Lemma abs_prune b s : es_ok s → ∃ b', run_ob_op (abs_store b s) OpPrune = abs_store b' (es_prune_delivered s).1 ∧
  length (ob_log (abs_store b s)) = ((es_prune_delivered s).2 + length (ob_log (abs_store b' (es_prune_delivered s).1)))%nat.
Proof.
  intros Hok. cbn [run_ob_op]. assert (ob_lowest (abs_store b s) = min_delivered s) as ->.
  { unfold ob_lowest, min_delivered. cbn. by rewrite dom_fmap_L, (ok_dom _ Hok). }
  unfold es_prune_delivered. destruct (decide (es_members s = ∅)) as [Hm|Hm].
  { rewrite bool_decide_true by done. cbn. exists b. split; [|done]. unfold min_delivered. by rewrite Hm, elements_empty. }
  rewrite (bool_decide_false (es_members s = ∅)) by done. cbn [orb].
  destruct (min_delivered s) as [m|]; [|exists b; by case_bool_decide].
  replace (ob_log (abs_store b s)) with (tagged b (es_events s)) by done. rewrite oldest_take.
  case_bool_decide as He; [|destruct (Nat.eqb_spec (prunable m (es_events s)) 0) as [Hz|Hz]].
  - exists b. split; [|done]. rewrite He. apply forget_nothing.
  - exists b. split; [|done]. rewrite Hz. apply forget_nothing.
  - set (n := prunable m (es_events s)) in *. pose proof (prunable_length m (es_events s)) as Hn. fold n in Hn.
    exists (b + n)%nat. unfold ob_forget, abs_store. cbn -[tagged]. split; [|rewrite !tagged_length, !length_drop; lia].
    rewrite length_take, tagged_length, Nat.min_l by done. f_equal.
    + rewrite length_drop. lia.
    + apply tagged_drop.
    + rewrite <- !map_fmap_compose. apply map_fmap_ext. intros p l Hl. cbn. apply fetch_stay.
      by apply (ok_indices _ Hok) in Hl as [_ ?].
Qed.

Lemma run_es_ok s op : es_ok s → es_ok (run_es_op s op).
Proof.
  destruct op; eauto using es_ok_set_members, es_ok_add_member, es_ok_remove_member, es_ok_append,
    es_ok_mark_delivered, es_ok_mark_all_delivered, es_ok_prune.
  intros [??]. by split.
Qed.

Lemma run_op_refines b s op : es_ok s → ∃ b', run_ob_op (abs_store b s) op = abs_store b' (run_es_op s op).
Proof.
  intros Hok. destruct op; [exists b..|].
  - apply abs_set_members.
  - by apply abs_add_member.
  - cbn. unfold abs_store, ob_with. cbn. by rewrite fmap_delete.
  - by apply abs_append.
  - apply abs_mark_delivered.
  - apply abs_mark_all.
  - done.
  - destruct (abs_prune b s Hok) as (b' & ? & _). by exists b'.
Qed.

Lemma run_ops_refine ops b s : es_ok s →
  ∃ b', foldl run_ob_op (abs_store b s) ops = abs_store b' (foldl run_es_op s ops) ∧ es_ok (foldl run_es_op s ops).
Proof.
  revert b s. induction ops as [|op ops IH]; intros b s Hok; cbn; [by exists b|].
  destruct (run_op_refines b s op Hok) as [b1 ->]. by apply IH, run_es_ok.
Qed.

Lemma lowest_le o p id m :
  p ∈ dom (ob_boxes o) → ob_confirmed o !! p = Some id → ob_lowest o = Some m → m <= ev_sequence id.
Proof.
  intros Hp%elem_of_elements Hid. unfold ob_lowest. set (f := foldr _ _).
  enough (∃ m', f (elements (dom (ob_boxes o))) = Some m' ∧ m' <= ev_sequence id) by naive_solver.
  induction (elements (dom (ob_boxes o))) as [|q l IH]; [by apply not_elem_of_nil in Hp|]. cbn.
  apply elem_of_cons in Hp as [<-|Hp].
  - rewrite Hid. eexists. split; [done|]. destruct (f l); lia.
  - destruct (IH Hp) as (m' & Hm' & ?). fold f. rewrite Hm'. destruct (ob_confirmed o !! q); eexists; (split; [done|lia]).
Qed.

Lemma oldest_elem m log x : x ∈ oldest m log → ∃ id, le_event_id x.2 = Some id ∧ ev_sequence id <= m.
Proof.
  induction log as [|y l IH]; cbn; [by intros ?%not_elem_of_nil|]. destruct (le_event_id y.2) as [id|] eqn:Hy; [|by intros ?%not_elem_of_nil].
  destruct (Z.leb_spec (ev_sequence id) m); [|by intros ?%not_elem_of_nil]. intros [->|?]%elem_of_cons; eauto.
Qed.

(** In a table whose entries all have their own position, pruning takes nothing
    that an acknowledging member waits for. *)
Lemma prune_keeps b s : es_ok s → let o := abs_store b s in acknowledged o → ob_boxes (run_ob_op o OpPrune) = ob_boxes o.
Proof.
  intros Hok o Hack. cbn [run_ob_op]. destruct (ob_lowest o) as [m|] eqn:Hm; [|done]. cbn.
  rewrite <- (map_fmap_id (_ <$> es_pending s)) at 2. apply map_fmap_ext. intros p box Hbox. cbn.
  apply retain_all. intros x Hx. apply bool_decide_eq_true. intros (y & Hxy & Hy)%list_elem_of_fmap.
  destruct (Hack p box Hbox) as (id & Hid & Hb). rewrite Forall_forall in Hb.
  pose proof (lowest_le o p id m ltac:(apply elem_of_dom; eauto) Hid Hm).
  destruct (oldest_elem _ _ _ Hy) as (eid & Heid & Hle). specialize (Hb x Hx).
  assert (x = y) as ->; [|unfold beyond in Hb; rewrite Heid in Hb; lia].
  rewrite oldest_take in Hy. apply list_elem_of_lookup in Hy as [j Hj]. apply lookup_take_Some in Hj as [Hj _].
  rewrite lookup_fmap in Hbox. apply fmap_Some in Hbox as (l & _ & ->). unfold fetch in Hx.
  apply list_elem_of_omap in Hx as (i & _ & Hi). rewrite tagged_lookup in Hi, Hj.
  destruct (es_events s !! i) as [e|] eqn:Ei; [|done]. destruct (es_events s !! j) as [e'|] eqn:Ej; [|done].
  injection Hi as <-. injection Hj as <-. cbn in Hxy. assert (i = j) as -> by lia. congruence.
Qed.

(** C24. For any sequence of operations, the store holds the log and the pending
    lists that the same operations leave in a table of outboxes ([run_ob_op]): a new member is
    owed the whole log, an event goes to every member but its sender, a
    confirmation removes exactly the events numbered up to it from the outbox
    of that member, pruning forgets the oldest events up to the lowest
    confirmation and takes those, and only those, out of the outboxes.  Where
    every member has confirmed something and waits for nothing at or below
    what it confirmed, pruning leaves all outboxes as they are. *)
Theorem event_store_refines members h ops :
  let s := foldl run_es_op (es_with_members_and_hash members h) ops in
  let o := foldl run_ob_op (ob_start members) ops in
  es_events s = (ob_log o).*2 ∧
  es_members s = dom (ob_boxes o) ∧
  (∀ p, es_last_delivered p s = ob_confirmed o !! p ∧
        es_pending_for p s = (default [] (ob_boxes o !! p)).*2 ∧
        es_pending_count p s = length (default [] (ob_boxes o !! p))) ∧
  length (ob_log o) = ((es_prune_delivered s).2 + length (ob_log (run_ob_op o OpPrune)))%nat ∧
  (acknowledged o → ob_boxes (run_ob_op o OpPrune) = ob_boxes o).
Proof.
  intros s o. destruct (run_ops_refine ops 0 (es_with_members_and_hash members h)) as (b & Hrun & Hok); [apply es_ok_new|].
  fold s in Hrun, Hok. assert (o = abs_store b s) as ->.
  { unfold o. rewrite <- Hrun. f_equal. unfold ob_start, abs_store. cbn. by rewrite fmap_gset_to_gmap. }
  split; [symmetry; apply tagged_snd|]. split; [cbn; by rewrite dom_fmap_L, (ok_dom _ Hok)|]. split; [|split].
  - intros p. split; [done|]. cbn [abs_store ob_boxes]. rewrite !lookup_fmap. unfold es_pending_for, es_pending_count.
    destruct (es_pending s !! p) as [l|] eqn:Hl; cbn [fmap option_fmap option_map default from_option id]; [|done]. rewrite fetch_tagged. split; [done|].
    symmetry. apply fetch_length. rewrite tagged_length. by apply (ok_indices _ Hok) in Hl as [_ ?].
  - destruct (abs_prune b s Hok) as (b' & -> & Hlen). exact Hlen.
  - by apply prune_keeps.
Qed.
End EventStore.
Arguments EventStore I {_ _}.
Arguments Outboxes I : clear implicits.

(** Why the condition on pruning is there: a member that never confirmed
    anything is skipped when the minimum is taken, and what it waits for is
    dropped with the rest. *)
Example prune_skips_silent_member :
  let s0 := es_with_members {[ 1; 2 ]} in
  let s1 := (es_append (LeMessage {| sender_hash := 9; ev_sequence := 1 |} 9 [] 0) s0).1 in
  let s2 := es_mark_delivered 1 {| sender_hash := 9; ev_sequence := 1 |} s1 in
  es_pending_count 2 s2 = 1%nat ∧ es_pending_count 2 (es_prune_delivered s2).1 = 0%nat.
Proof. vm_compute. done. Qed.

(** A confirmation for one sender also clears the events of the others with a
    lower sequence number. *)
Example confirmation_ignores_sender :
  let s0 := es_with_members {[ 1 ]} in
  let s1 := (es_append (LeMessage {| sender_hash := 8; ev_sequence := 3 |} 8 [] 0) s0).1 in
  let s2 := (es_append (LeMessage {| sender_hash := 9; ev_sequence := 5 |} 9 [] 0) s1).1 in
  es_pending_for 1 (es_mark_delivered 1 {| sender_hash := 9; ev_sequence := 5 |} s2) = [].
Proof. vm_compute. done. Qed.

(** ** Head tracker *)

Definition HeadKey : Type := ArtifactId * arr32.

Record HeadTracker : Type := { tracked_heads : gmap HeadKey (list arr32) }.

Record HeadTrackerEntry : Type := { hte_artifact_id : ArtifactId; hte_peer : arr32; hte_heads : list arr32 }.

Inductive HeadTrackerError : Type := HtSerialization (msg : string) | HtDeserialization (msg : string).

(** [postcard] on the list of entries. *)
Class HeadTrackerPostcard : Type := {
  postcard_heads : list HeadTrackerEntry → Result (list byte) string;
  postcard_parse_heads : list byte → Result (list HeadTrackerEntry) string;
}.

Definition ht_new : HeadTracker := {| tracked_heads := ∅ |}.

Definition ht_update (a : ArtifactId) (p : arr32) (heads : list arr32) (t : HeadTracker) : HeadTracker :=
  {| tracked_heads := <[(a, p) := heads]> (tracked_heads t) |}.

Definition ht_get (a : ArtifactId) (p : arr32) (t : HeadTracker) : list arr32 :=
  default [] (tracked_heads t !! (a, p)).

Definition ht_remove_peer (p : arr32) (t : HeadTracker) : HeadTracker :=
  {| tracked_heads := filter (λ x, x.1.2 ≠ p) (tracked_heads t) |}.

Definition ht_remove_artifact (a : ArtifactId) (t : HeadTracker) : HeadTracker :=
  {| tracked_heads := filter (λ x, x.1.1 ≠ a) (tracked_heads t) |}.

Section HeadTrackerIO.
Context `{HeadTrackerPostcard}.

Definition ht_entry (x : HeadKey * list arr32) : HeadTrackerEntry :=
  {| hte_artifact_id := x.1.1; hte_peer := x.1.2; hte_heads := x.2 |}.

Definition ht_save (t : HeadTracker) : Result (list byte) HeadTrackerError :=
  match postcard_heads (ht_entry <$> map_to_list (tracked_heads t)) with
  | Ok bytes => Ok bytes
  | Err e => Err (HtSerialization e)
  end.

(** Collecting into a map inserts in order: a later entry replaces an earlier. *)
Definition ht_load (bytes : list byte) : Result HeadTracker HeadTrackerError :=
  match postcard_parse_heads bytes with
  | Ok entries =>
      Ok {| tracked_heads := foldl (λ m e, <[(hte_artifact_id e, hte_peer e) := hte_heads e]> m) ∅ entries |}
  | Err e => Err (HtDeserialization e)
  end.

Lemma ht_collect (l : list (HeadKey * list arr32)) (m0 : gmap HeadKey (list arr32)) k :
  NoDup l.*1 →
  foldl (λ m e, <[(hte_artifact_id e, hte_peer e) := hte_heads e]> m) m0 (ht_entry <$> l) !! k
  = match list_to_map (M := gmap HeadKey (list arr32)) l !! k with Some v => Some v | None => m0 !! k end.
Proof.
  revert m0. induction l as [|[[a p] v] l IH]; intros m0; [done|]. rewrite !fmap_cons.
  intros [Hni Hnd]%NoDup_cons. cbn [foldl list_to_map]. rewrite IH by done. cbn.
  destruct (decide (k = (a, p))) as [->|Hne].
  - rewrite (not_elem_of_list_to_map_1 l (a, p)) by done. by rewrite !lookup_insert_eq.
  - by rewrite !lookup_insert_ne by done.
Qed.

Theorem head_tracker_reload t bytes :
  (∀ l b, postcard_heads l = Ok b → postcard_parse_heads b = Ok l) →
  ht_save t = Ok bytes → ht_load bytes = Ok t.
Proof.
  unfold ht_save, ht_load. intros Hpc. destruct (postcard_heads _) as [b|] eqn:Hb; [|done]. intros [= <-].
  rewrite (Hpc _ _ Hb). destruct t as [m]. do 2 f_equal. apply map_eq. intros k. cbn.
  rewrite ht_collect by apply NoDup_fst_map_to_list. rewrite list_to_map_to_list. by destruct (m !! k).
Qed.
End HeadTrackerIO.

Lemma ht_get_update a p heads t b q :
  ht_get b q (ht_update a p heads t) = if decide ((a, p) = (b, q)) then heads else ht_get b q t.
Proof.
  unfold ht_get. cbn. destruct (decide _) as [->|Hne]; [by rewrite lookup_insert_eq|by rewrite lookup_insert_ne].
Qed.

Lemma ht_get_remove_peer p t b q : ht_get b q (ht_remove_peer p t) = if decide (q = p) then [] else ht_get b q t.
Proof.
  unfold ht_get. cbn. rewrite map_lookup_filter.
  destruct (tracked_heads t !! (b, q)), (decide (q = p)); cbn; try done;
    [by rewrite option_guard_False by naive_solver|by rewrite option_guard_True by done].
Qed.

Lemma ht_get_remove_artifact a t b q :
  ht_get b q (ht_remove_artifact a t) = if decide (b = a) then [] else ht_get b q t.
Proof.
  unfold ht_get. cbn. rewrite map_lookup_filter.
  destruct (tracked_heads t !! (b, q)), (decide (b = a)); cbn; try done;
    [by rewrite option_guard_False by naive_solver|by rewrite option_guard_True by done].
Qed.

TASK PROMPT:
Could you retype exactly the lines above, starting at the line that contains "intros [??]. by split." and ending at the line that contains "Lemma run_ops_refine ops b s : es_ok s →", and nothing more?

ANSWER:
  intros [??]. by split.
Qed.

Lemma run_op_refines b s op : es_ok s → ∃ b', run_ob_op (abs_store b s) op = abs_store b' (run_es_op s op).
Proof.
  intros Hok. destruct op; [exists b..|].
  - apply abs_set_members.
  - by apply abs_add_member.
  - cbn. unfold abs_store, ob_with. cbn. by rewrite fmap_delete.
  - by apply abs_append.
  - apply abs_mark_delivered.
  - apply abs_mark_all.
  - done.
  - destruct (abs_prune b s Hok) as (b' & ? & _). by exists b'.
Qed.

Lemma run_ops_refine ops b s : es_ok s →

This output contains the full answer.